- _RECORDS SHOWN_
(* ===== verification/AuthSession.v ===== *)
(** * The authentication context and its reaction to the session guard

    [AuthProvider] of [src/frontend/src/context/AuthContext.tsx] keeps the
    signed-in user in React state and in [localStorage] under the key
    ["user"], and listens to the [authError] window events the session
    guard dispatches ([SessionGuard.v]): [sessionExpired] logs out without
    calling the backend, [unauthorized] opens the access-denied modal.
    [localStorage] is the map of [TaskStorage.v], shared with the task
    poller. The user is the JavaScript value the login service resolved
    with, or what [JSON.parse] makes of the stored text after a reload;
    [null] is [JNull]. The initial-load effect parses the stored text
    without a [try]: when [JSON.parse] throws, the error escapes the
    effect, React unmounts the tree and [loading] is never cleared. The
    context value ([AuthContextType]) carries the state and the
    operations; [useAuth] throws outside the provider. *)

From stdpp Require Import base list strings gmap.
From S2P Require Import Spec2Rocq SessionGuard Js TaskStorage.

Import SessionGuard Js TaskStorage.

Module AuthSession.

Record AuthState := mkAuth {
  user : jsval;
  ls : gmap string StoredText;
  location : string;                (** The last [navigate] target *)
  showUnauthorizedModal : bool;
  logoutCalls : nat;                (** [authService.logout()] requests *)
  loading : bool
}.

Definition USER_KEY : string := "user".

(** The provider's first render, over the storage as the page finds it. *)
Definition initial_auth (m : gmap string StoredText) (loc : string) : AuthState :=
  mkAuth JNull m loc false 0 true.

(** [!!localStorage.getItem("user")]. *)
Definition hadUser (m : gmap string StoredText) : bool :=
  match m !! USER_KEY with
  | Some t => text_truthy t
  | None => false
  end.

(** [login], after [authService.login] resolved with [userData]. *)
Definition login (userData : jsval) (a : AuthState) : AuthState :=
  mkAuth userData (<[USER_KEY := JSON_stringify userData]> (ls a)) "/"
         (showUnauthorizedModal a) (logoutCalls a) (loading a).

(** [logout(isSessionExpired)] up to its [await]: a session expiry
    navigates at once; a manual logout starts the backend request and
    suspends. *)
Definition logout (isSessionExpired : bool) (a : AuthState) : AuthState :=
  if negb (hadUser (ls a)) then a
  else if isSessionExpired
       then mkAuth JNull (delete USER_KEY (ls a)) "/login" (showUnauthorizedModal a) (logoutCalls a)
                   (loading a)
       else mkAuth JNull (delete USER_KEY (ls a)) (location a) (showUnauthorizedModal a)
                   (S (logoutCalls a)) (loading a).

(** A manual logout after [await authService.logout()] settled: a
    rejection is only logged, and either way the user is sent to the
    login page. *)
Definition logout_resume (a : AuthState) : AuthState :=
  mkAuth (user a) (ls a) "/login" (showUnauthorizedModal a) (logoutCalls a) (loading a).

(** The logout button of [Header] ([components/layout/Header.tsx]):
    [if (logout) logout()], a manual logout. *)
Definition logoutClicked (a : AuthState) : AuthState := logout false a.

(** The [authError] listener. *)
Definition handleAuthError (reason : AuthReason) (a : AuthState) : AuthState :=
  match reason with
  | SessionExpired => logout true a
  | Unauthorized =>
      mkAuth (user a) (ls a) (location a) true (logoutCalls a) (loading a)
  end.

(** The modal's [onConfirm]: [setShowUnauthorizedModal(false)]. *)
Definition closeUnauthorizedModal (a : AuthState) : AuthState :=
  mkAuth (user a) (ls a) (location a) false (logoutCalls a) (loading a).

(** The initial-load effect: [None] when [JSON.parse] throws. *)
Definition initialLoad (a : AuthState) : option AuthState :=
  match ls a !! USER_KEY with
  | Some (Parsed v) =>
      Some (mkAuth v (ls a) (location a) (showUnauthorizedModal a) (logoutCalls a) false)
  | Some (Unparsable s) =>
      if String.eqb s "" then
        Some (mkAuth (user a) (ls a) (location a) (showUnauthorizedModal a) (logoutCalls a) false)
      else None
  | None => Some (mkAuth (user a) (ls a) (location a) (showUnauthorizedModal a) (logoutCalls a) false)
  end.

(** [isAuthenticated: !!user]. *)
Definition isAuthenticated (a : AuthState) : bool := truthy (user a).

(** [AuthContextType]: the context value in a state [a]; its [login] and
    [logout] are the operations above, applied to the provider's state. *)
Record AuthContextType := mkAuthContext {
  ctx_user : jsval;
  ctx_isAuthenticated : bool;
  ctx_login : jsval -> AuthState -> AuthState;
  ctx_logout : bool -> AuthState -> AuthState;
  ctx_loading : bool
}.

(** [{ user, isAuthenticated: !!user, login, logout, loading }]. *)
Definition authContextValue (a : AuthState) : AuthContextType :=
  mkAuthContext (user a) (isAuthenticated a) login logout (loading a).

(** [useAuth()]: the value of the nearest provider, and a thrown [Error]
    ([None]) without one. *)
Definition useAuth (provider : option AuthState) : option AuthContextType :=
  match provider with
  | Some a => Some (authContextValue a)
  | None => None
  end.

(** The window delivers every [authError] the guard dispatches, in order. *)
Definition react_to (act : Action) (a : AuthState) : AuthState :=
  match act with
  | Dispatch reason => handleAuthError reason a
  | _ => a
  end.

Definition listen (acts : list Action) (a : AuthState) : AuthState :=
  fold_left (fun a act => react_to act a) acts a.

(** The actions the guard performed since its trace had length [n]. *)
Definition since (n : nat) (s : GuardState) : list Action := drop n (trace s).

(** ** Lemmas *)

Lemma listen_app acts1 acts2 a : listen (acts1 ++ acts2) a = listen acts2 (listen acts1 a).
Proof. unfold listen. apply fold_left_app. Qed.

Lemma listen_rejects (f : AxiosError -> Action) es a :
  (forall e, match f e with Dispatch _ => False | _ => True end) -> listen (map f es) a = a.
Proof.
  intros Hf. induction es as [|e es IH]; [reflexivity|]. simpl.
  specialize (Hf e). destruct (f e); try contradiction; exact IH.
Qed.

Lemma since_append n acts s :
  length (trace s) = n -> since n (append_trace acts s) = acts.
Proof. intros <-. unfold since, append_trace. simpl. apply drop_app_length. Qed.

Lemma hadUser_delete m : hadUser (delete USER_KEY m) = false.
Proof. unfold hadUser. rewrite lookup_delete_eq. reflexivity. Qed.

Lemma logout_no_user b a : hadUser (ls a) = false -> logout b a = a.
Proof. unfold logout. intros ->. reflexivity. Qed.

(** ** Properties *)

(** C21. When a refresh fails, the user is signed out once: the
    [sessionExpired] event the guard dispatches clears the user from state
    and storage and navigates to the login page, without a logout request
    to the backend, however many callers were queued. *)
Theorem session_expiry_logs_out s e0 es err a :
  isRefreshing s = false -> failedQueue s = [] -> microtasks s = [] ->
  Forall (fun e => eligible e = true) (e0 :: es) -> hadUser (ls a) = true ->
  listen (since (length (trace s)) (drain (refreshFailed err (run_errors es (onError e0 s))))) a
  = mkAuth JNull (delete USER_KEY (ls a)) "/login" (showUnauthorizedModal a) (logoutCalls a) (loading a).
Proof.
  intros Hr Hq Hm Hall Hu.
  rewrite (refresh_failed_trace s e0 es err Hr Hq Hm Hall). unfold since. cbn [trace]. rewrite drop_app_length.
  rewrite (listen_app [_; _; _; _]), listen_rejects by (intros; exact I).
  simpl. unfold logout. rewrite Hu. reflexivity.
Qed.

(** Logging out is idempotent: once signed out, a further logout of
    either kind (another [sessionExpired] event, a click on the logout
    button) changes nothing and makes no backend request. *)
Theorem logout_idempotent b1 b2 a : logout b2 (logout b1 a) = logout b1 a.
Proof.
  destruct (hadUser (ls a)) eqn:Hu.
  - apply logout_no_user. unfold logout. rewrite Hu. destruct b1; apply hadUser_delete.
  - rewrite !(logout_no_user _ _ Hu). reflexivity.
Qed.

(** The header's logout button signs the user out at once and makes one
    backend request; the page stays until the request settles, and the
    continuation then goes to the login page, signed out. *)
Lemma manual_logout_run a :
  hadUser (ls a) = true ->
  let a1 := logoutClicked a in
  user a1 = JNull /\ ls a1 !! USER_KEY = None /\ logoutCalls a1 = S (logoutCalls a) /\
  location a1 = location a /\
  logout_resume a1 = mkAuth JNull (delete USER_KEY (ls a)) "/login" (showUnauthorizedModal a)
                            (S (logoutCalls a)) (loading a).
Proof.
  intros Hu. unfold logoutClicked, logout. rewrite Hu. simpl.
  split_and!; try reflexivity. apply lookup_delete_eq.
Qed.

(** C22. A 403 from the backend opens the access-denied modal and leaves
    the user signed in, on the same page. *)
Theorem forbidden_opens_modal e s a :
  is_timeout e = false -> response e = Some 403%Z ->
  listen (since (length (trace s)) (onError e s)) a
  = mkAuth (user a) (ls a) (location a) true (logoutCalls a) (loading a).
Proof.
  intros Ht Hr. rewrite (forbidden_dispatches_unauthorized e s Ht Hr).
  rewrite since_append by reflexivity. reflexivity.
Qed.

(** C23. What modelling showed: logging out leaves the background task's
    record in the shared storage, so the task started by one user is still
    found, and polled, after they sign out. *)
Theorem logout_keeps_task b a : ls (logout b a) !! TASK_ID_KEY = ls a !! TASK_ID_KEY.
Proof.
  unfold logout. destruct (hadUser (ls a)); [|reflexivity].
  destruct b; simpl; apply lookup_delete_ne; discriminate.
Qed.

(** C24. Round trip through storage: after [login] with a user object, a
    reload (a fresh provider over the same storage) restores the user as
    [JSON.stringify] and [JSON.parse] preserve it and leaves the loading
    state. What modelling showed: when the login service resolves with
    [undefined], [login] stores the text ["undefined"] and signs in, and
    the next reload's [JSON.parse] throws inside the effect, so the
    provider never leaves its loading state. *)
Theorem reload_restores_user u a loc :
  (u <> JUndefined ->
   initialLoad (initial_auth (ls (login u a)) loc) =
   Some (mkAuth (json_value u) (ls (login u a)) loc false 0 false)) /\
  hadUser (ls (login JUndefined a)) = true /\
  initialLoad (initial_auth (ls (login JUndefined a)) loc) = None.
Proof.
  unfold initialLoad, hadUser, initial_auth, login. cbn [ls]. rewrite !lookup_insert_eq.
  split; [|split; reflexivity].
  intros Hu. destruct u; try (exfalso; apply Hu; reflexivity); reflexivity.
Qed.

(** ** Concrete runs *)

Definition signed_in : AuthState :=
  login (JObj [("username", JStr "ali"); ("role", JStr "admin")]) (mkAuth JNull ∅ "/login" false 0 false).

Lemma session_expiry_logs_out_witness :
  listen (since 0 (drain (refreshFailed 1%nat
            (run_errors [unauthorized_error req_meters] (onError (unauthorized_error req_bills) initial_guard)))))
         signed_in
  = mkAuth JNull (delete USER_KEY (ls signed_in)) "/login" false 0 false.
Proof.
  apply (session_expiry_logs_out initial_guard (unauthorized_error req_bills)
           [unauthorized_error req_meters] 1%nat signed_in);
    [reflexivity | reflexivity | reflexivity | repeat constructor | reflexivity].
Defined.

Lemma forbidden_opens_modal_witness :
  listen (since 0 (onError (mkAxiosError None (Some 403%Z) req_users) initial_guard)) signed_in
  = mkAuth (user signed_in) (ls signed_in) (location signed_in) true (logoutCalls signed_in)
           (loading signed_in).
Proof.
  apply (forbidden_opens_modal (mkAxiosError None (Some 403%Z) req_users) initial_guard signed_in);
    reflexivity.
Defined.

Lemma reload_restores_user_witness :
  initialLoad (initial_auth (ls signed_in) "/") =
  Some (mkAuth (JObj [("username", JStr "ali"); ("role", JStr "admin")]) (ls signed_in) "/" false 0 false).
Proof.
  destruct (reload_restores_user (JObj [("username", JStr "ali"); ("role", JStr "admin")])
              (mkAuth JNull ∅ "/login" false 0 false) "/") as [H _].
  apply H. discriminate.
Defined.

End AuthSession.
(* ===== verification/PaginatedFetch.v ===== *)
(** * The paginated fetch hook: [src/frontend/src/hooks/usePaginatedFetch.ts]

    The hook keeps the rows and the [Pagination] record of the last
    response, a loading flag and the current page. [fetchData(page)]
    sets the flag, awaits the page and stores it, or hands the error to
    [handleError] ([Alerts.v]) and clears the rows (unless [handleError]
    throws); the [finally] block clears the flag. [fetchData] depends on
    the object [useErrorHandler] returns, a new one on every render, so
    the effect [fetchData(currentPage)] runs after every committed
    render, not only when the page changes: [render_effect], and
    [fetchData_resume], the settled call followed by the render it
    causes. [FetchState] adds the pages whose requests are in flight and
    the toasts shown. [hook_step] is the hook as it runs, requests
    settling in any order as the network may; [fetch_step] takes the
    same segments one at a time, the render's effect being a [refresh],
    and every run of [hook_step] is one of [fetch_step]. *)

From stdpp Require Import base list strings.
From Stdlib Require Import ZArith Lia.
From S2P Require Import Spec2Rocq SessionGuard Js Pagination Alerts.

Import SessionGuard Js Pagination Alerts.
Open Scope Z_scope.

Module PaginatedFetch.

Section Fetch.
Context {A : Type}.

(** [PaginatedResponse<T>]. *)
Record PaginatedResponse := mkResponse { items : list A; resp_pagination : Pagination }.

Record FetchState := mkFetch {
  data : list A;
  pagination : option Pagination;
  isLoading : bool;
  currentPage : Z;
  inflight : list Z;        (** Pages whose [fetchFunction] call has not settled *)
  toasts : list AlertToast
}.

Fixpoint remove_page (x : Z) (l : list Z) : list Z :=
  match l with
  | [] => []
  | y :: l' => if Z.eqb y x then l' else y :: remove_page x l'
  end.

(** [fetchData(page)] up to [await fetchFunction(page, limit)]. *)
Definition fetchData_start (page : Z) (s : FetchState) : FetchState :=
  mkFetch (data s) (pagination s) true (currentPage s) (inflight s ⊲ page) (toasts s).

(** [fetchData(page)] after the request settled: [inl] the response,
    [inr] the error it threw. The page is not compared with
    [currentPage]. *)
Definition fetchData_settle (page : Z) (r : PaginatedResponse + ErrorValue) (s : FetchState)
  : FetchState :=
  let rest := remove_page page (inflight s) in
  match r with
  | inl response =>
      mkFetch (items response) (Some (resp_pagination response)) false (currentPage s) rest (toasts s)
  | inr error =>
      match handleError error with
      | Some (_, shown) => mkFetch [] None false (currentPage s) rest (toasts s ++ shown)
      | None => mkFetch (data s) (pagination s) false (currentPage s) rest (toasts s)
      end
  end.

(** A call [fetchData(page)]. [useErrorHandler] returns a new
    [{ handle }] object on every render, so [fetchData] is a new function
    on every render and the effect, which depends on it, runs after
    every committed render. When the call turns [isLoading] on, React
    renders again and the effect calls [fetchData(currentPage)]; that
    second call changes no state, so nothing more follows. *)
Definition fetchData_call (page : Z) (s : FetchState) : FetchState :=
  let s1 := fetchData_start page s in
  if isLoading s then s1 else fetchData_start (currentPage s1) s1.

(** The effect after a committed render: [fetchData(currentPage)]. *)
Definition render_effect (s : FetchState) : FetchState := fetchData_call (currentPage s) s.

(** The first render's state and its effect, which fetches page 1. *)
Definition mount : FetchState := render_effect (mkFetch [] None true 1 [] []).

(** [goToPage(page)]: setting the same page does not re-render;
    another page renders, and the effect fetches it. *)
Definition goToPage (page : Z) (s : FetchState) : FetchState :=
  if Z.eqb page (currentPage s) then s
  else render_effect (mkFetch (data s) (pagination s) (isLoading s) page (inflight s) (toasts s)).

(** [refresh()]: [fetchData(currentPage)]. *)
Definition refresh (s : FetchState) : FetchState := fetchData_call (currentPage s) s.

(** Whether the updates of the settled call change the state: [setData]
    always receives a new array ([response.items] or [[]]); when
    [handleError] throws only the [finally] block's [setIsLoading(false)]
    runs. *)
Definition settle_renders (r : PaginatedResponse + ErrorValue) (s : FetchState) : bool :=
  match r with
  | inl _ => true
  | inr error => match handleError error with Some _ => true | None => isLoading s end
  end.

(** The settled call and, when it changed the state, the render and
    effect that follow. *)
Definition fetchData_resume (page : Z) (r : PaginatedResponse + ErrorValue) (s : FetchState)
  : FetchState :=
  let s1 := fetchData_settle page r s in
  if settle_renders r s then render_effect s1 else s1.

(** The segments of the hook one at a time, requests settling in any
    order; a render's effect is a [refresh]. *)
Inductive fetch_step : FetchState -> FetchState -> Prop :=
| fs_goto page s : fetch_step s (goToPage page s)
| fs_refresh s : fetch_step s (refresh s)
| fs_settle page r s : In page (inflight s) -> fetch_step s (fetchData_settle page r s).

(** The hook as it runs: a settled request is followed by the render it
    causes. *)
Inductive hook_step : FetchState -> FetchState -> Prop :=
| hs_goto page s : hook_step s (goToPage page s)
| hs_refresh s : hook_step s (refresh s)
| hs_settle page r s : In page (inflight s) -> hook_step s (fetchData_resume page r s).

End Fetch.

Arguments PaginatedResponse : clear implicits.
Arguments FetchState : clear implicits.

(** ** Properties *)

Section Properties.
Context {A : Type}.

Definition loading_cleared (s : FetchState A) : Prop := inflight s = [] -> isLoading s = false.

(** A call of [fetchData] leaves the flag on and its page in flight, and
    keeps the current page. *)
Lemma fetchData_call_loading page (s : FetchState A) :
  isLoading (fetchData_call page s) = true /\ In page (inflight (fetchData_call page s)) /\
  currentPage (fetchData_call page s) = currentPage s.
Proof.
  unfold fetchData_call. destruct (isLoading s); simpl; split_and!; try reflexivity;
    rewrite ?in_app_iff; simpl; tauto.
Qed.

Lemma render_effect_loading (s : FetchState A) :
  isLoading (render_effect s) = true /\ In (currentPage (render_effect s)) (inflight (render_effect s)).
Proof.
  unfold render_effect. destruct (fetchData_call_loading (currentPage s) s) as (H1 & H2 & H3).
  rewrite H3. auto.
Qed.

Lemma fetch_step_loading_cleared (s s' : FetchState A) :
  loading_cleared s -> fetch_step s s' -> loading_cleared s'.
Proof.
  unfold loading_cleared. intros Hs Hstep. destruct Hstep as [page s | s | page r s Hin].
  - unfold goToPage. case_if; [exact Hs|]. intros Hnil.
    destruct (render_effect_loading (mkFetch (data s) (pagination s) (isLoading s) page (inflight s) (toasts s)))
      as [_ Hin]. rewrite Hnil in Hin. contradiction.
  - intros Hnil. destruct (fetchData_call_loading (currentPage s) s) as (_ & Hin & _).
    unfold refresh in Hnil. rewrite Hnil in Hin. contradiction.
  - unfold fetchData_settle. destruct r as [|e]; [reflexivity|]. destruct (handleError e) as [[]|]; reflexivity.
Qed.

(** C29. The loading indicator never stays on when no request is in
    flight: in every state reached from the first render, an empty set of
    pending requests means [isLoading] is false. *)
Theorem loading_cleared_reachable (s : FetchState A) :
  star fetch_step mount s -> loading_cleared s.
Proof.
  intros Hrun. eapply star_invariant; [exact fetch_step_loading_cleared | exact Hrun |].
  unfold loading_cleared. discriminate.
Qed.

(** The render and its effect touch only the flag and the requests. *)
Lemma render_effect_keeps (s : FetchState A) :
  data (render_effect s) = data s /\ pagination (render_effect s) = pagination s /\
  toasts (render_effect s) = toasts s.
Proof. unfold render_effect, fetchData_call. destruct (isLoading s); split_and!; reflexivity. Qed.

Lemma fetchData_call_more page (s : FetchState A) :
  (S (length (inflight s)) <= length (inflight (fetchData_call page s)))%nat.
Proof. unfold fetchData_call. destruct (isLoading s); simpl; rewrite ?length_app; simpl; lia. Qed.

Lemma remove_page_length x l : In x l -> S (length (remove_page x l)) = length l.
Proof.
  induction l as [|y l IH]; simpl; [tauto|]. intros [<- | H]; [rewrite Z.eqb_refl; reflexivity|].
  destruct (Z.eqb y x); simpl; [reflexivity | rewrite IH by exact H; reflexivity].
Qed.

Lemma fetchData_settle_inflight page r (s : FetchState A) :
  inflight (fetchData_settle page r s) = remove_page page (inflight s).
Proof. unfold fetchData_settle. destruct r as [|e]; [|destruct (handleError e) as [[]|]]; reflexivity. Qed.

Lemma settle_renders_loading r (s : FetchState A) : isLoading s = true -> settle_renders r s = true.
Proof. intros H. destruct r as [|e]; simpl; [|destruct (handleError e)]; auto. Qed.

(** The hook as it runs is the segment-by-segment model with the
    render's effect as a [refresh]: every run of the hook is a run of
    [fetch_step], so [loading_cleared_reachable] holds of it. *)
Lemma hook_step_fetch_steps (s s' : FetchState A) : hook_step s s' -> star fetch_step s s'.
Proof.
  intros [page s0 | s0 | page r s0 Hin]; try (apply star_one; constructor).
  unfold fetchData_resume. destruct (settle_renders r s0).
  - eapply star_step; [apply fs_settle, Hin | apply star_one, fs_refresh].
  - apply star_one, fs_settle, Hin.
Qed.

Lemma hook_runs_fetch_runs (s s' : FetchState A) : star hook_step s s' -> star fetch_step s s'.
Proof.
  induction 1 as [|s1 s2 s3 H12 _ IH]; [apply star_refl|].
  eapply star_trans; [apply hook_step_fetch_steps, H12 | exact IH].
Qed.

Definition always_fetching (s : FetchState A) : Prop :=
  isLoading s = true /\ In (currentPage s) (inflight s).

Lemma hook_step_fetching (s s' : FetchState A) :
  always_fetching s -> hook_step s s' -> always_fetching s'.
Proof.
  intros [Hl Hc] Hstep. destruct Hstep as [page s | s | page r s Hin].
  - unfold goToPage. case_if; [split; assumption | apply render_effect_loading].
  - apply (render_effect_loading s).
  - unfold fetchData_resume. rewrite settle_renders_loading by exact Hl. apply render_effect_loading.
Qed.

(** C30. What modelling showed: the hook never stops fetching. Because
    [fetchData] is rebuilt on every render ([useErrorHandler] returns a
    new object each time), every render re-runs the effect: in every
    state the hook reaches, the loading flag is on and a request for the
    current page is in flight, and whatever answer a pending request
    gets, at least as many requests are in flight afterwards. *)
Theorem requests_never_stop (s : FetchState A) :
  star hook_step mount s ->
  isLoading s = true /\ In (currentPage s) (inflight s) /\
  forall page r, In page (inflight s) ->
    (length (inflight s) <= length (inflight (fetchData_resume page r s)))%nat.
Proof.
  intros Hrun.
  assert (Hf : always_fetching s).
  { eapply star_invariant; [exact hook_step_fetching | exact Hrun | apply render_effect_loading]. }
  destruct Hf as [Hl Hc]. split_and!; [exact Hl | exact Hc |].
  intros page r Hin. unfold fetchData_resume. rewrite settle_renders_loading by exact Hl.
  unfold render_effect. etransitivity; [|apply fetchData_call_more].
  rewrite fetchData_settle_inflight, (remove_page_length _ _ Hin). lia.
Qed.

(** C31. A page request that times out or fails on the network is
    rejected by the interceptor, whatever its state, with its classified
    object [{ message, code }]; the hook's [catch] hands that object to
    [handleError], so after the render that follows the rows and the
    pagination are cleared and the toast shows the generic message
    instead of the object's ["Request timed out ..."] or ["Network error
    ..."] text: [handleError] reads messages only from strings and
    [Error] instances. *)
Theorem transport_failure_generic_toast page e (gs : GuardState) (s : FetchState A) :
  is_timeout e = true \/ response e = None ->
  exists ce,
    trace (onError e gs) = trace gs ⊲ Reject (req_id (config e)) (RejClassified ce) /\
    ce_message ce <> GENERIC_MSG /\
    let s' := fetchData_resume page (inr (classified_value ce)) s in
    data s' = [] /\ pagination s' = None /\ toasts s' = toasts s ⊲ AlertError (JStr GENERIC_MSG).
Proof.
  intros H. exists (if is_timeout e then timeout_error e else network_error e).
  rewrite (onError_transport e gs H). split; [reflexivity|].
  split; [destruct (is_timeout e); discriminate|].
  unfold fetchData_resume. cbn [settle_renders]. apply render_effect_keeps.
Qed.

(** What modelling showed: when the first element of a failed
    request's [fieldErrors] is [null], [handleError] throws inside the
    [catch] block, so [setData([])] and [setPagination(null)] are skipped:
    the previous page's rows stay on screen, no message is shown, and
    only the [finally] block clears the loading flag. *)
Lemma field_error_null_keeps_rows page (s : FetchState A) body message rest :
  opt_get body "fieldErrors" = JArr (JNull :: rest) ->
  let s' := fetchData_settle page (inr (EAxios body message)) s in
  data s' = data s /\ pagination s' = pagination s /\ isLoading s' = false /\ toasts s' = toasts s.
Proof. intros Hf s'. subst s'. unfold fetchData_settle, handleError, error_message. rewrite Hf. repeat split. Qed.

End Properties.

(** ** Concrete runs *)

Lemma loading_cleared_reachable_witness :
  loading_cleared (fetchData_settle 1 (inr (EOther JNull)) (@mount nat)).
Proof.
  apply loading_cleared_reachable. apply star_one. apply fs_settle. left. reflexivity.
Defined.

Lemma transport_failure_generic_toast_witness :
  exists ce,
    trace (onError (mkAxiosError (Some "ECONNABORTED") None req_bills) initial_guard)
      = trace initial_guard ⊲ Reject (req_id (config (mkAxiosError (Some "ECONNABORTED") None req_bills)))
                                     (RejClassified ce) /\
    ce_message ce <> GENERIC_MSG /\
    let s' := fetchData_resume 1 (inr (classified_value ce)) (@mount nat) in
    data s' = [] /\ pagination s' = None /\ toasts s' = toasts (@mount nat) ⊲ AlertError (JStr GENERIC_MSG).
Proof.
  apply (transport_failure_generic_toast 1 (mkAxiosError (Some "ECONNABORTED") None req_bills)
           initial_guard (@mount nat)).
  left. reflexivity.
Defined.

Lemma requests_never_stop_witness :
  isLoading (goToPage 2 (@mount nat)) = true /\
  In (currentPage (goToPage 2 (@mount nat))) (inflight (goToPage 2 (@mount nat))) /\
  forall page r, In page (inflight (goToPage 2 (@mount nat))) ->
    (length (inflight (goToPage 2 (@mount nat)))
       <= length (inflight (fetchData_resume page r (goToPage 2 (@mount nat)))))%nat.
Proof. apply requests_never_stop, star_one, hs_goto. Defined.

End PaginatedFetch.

- _WORK TO COMPLETE_
Return a copy of each line of the material that holds the word "logoutClicked".

- _SOLUTION FOR THIS TASK_
Definition logoutClicked (a : AuthState) : AuthState := logout false a.
  let a1 := logoutClicked a in
  intros Hu. unfold logoutClicked, logout. rewrite Hu. simpl.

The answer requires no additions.